RECORDS FOR THE TASK
■ ■ ■ ■ ■
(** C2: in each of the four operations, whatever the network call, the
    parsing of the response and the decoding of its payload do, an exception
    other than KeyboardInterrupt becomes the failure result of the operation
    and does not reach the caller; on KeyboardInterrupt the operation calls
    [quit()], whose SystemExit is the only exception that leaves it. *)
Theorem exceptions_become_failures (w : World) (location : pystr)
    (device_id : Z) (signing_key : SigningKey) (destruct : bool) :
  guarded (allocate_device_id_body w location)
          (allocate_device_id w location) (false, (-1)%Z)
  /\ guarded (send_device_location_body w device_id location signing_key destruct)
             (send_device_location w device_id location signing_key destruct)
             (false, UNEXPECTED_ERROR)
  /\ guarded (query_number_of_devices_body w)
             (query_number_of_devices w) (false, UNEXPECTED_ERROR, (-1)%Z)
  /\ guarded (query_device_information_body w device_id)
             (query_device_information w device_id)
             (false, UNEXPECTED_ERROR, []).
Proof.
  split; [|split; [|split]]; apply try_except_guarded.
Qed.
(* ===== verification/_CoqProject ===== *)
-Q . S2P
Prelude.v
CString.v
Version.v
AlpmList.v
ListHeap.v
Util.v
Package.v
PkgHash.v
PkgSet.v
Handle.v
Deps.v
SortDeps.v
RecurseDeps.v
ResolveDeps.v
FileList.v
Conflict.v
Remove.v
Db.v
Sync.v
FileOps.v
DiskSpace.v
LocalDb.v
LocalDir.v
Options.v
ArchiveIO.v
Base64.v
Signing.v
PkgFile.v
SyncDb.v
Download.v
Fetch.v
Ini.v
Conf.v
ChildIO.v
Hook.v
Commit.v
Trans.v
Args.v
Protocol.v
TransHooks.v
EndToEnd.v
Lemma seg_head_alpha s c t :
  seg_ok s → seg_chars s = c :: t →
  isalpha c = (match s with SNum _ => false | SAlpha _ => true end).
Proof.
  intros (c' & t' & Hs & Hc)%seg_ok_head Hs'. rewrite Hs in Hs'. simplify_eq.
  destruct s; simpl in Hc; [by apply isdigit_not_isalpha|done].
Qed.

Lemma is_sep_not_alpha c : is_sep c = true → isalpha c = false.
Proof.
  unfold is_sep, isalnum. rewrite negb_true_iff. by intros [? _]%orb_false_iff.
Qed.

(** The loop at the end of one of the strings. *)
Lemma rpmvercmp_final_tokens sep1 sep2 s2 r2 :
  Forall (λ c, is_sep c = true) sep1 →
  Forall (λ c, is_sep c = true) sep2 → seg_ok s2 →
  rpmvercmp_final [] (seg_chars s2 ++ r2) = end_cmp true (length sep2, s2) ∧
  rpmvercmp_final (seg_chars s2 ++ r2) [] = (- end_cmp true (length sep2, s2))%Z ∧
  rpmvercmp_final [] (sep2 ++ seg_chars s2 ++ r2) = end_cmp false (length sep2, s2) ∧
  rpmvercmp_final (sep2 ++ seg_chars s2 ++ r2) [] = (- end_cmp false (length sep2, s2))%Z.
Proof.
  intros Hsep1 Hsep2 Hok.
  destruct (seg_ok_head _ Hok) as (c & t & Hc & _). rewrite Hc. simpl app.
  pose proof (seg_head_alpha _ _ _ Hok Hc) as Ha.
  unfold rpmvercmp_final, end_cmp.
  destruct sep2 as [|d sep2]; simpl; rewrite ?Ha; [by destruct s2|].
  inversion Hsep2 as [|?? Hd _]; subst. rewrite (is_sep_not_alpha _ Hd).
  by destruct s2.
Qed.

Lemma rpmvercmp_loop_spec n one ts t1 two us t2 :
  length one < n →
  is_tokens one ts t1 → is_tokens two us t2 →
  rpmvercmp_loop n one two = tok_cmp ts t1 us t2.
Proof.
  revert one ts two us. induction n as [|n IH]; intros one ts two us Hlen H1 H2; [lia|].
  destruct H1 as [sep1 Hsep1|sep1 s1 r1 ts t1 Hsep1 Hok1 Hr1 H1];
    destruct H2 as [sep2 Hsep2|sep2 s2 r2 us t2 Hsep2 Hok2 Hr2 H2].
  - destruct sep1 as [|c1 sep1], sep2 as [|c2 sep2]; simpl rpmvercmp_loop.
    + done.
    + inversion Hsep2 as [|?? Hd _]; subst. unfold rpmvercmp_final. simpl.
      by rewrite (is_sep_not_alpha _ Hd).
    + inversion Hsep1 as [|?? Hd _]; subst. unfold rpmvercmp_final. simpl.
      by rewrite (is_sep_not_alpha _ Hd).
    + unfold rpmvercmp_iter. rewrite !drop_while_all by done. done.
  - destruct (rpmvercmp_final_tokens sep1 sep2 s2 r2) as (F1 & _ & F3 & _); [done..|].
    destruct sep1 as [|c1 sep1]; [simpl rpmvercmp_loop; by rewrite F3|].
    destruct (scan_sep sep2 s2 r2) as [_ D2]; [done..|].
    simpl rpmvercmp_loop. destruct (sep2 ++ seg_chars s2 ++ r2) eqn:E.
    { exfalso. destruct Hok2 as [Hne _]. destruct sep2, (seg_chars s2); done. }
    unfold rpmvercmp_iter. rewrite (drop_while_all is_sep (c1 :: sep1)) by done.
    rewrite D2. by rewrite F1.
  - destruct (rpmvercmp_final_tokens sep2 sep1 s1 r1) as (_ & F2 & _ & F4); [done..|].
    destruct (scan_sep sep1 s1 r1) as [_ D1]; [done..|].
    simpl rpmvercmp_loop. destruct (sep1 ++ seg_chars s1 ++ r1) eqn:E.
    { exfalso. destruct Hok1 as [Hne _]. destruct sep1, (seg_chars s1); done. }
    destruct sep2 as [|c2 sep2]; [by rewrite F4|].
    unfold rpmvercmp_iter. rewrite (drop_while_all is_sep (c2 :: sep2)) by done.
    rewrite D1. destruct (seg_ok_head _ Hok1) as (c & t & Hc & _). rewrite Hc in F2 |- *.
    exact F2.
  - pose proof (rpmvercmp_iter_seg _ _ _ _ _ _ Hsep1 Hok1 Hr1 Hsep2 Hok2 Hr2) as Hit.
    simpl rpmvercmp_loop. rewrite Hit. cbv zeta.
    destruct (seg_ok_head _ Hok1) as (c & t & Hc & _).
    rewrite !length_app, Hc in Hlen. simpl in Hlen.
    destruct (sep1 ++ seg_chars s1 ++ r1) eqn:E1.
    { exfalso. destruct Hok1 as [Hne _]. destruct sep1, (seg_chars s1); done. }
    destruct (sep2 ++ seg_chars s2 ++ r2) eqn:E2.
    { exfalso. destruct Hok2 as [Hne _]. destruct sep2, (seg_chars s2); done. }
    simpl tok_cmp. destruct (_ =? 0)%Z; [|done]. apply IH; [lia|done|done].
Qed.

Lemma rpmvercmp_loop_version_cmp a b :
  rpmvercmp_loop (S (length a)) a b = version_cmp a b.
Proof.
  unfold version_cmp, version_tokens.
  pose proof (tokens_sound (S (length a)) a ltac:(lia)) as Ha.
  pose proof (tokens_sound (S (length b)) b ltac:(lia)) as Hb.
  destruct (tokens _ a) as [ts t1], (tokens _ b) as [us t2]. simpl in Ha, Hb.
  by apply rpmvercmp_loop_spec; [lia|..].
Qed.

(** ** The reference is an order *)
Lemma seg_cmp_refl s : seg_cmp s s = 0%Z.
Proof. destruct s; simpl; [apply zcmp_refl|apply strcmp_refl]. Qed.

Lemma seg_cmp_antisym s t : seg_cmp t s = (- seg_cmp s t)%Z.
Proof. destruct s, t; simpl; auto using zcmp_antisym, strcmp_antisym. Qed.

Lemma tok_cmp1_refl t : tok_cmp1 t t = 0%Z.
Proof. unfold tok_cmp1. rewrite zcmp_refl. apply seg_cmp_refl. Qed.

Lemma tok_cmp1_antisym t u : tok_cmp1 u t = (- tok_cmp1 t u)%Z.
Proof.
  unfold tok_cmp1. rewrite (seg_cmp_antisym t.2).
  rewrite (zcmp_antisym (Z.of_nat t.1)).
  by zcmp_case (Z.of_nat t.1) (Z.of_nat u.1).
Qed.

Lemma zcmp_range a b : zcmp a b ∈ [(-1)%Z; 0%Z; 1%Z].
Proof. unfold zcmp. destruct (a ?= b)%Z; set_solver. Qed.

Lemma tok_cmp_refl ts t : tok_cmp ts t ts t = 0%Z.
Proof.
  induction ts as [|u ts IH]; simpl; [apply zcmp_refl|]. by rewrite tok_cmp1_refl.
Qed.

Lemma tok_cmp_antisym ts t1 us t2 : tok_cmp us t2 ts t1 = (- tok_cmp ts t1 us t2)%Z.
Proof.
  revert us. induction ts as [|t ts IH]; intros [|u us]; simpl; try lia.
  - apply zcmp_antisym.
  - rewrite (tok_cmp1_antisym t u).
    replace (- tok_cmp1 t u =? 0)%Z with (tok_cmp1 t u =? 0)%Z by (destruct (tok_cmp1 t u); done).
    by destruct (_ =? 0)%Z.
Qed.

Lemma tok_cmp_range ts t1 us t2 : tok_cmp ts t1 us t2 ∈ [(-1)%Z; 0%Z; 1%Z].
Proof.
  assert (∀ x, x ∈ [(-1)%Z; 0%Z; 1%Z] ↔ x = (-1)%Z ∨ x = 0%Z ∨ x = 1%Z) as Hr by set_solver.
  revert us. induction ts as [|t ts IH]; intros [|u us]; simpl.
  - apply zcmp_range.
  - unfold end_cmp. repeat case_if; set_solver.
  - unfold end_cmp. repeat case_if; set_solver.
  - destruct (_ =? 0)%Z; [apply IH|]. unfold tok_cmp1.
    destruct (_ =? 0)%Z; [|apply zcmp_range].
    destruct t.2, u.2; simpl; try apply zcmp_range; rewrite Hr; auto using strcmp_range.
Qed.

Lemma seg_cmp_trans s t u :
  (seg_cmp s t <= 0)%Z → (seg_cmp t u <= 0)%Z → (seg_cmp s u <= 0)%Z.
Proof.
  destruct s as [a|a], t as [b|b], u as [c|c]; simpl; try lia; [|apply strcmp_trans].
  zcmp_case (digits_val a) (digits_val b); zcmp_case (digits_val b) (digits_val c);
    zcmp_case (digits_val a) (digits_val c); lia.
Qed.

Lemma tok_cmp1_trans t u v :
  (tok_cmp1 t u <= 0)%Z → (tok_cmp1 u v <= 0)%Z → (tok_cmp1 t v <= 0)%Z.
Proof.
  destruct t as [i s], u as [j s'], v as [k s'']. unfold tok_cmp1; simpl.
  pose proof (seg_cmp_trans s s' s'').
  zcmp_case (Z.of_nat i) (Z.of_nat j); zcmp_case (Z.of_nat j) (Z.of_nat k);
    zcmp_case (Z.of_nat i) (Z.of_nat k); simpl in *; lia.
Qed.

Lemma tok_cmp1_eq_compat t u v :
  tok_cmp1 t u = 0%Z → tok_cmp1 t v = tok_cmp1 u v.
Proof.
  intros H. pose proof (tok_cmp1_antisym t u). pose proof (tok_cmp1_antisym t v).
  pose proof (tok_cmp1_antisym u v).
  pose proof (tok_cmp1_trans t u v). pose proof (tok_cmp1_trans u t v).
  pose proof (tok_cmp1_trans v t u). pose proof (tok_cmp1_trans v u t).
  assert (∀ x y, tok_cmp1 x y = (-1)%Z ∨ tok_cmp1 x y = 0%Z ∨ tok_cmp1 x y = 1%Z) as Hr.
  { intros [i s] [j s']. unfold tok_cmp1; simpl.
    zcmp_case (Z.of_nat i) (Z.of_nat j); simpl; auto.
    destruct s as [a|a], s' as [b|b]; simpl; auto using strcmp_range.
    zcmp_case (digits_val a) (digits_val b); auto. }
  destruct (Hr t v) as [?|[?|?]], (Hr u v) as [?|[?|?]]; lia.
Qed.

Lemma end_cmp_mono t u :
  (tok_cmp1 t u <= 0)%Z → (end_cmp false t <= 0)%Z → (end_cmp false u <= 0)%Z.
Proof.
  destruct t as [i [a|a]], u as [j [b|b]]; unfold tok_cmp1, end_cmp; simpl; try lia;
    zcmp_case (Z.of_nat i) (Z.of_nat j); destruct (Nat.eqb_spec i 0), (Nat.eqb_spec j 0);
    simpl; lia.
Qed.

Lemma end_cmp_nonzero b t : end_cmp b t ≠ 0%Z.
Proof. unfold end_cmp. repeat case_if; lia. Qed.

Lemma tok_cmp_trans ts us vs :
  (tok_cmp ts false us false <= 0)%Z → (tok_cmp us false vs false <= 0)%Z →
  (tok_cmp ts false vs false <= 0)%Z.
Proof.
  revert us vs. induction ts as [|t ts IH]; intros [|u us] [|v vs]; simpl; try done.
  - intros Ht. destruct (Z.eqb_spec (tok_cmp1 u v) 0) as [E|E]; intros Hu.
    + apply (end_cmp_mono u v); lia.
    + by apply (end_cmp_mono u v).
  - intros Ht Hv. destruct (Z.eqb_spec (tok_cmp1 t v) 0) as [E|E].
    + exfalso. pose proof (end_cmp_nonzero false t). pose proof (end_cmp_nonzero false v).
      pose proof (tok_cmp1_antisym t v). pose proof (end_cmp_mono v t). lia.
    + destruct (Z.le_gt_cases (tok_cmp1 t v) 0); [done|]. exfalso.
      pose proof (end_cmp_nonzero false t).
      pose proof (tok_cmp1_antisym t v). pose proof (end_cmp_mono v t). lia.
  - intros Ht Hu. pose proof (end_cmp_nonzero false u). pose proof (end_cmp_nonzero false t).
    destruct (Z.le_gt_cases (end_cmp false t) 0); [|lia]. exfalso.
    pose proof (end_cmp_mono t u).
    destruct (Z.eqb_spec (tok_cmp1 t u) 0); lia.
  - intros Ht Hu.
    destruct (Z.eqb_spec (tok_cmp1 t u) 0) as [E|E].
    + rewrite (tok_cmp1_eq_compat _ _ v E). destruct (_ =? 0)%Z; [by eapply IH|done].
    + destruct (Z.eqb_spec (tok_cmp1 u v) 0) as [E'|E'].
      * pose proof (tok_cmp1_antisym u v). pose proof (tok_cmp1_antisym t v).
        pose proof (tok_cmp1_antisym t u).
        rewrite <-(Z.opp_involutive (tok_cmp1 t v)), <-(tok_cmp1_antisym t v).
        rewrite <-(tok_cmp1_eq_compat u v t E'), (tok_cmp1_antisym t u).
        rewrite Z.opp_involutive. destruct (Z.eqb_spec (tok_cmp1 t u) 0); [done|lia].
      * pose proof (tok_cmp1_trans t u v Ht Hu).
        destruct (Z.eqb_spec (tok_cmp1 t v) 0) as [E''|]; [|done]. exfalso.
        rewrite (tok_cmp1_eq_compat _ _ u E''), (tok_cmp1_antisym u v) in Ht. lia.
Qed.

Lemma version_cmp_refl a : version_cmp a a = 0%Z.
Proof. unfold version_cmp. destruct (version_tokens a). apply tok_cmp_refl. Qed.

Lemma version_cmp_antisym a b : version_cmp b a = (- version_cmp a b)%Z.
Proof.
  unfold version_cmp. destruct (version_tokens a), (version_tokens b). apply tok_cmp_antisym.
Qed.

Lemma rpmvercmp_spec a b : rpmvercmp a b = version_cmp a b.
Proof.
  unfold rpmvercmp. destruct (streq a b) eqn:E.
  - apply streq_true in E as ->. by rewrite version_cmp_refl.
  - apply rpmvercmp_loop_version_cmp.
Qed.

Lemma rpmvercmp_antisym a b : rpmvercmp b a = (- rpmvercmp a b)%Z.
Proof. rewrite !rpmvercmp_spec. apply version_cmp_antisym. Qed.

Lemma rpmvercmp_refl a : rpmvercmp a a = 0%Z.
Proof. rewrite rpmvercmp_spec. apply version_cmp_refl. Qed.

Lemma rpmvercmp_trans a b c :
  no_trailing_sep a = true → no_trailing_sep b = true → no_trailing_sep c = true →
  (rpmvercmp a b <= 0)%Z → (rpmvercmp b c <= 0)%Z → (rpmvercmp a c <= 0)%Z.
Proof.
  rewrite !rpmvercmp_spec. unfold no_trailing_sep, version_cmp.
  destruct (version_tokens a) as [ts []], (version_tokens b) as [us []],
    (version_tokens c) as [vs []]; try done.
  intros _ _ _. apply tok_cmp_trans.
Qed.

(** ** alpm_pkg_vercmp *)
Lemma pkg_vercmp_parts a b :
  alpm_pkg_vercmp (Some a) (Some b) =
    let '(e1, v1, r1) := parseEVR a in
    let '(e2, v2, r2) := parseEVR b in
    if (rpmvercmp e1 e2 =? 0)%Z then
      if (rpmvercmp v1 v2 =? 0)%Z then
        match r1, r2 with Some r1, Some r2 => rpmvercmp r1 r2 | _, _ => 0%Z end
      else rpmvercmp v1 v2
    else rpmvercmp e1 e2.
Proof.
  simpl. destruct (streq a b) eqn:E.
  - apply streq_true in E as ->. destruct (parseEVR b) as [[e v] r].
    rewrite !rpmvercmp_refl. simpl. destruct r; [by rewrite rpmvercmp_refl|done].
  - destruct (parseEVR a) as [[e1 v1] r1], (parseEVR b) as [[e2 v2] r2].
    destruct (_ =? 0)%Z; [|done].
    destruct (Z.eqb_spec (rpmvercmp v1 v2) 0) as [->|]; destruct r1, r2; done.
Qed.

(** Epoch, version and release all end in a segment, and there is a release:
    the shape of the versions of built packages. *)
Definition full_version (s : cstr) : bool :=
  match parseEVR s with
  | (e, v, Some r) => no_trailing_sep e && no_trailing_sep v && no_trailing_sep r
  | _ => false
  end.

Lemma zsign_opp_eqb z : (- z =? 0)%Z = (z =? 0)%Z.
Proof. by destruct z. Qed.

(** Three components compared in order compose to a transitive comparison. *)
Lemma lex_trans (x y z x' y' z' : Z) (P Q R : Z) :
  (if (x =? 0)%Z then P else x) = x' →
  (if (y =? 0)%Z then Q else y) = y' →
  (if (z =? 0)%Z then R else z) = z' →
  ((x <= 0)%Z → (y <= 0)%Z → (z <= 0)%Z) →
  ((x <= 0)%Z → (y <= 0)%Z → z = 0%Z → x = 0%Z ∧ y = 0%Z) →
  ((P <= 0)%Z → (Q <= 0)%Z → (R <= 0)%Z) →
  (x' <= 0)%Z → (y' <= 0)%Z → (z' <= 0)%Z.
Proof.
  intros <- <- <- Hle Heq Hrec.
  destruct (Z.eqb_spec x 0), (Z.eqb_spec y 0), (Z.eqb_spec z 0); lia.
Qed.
■ ■ ■ ■ ■
WHAT THE EXERCISE ASKS
Which lines above hold the string "subst"? Copy every one of them.

ANSWER TO THIS EXERCISE
  inversion Hsep2 as [|?? Hd _]; subst. rewrite (is_sep_not_alpha _ Hd).
    + inversion Hsep2 as [|?? Hd _]; subst. unfold rpmvercmp_final. simpl.
    + inversion Hsep1 as [|?? Hd _]; subst. unfold rpmvercmp_final. simpl.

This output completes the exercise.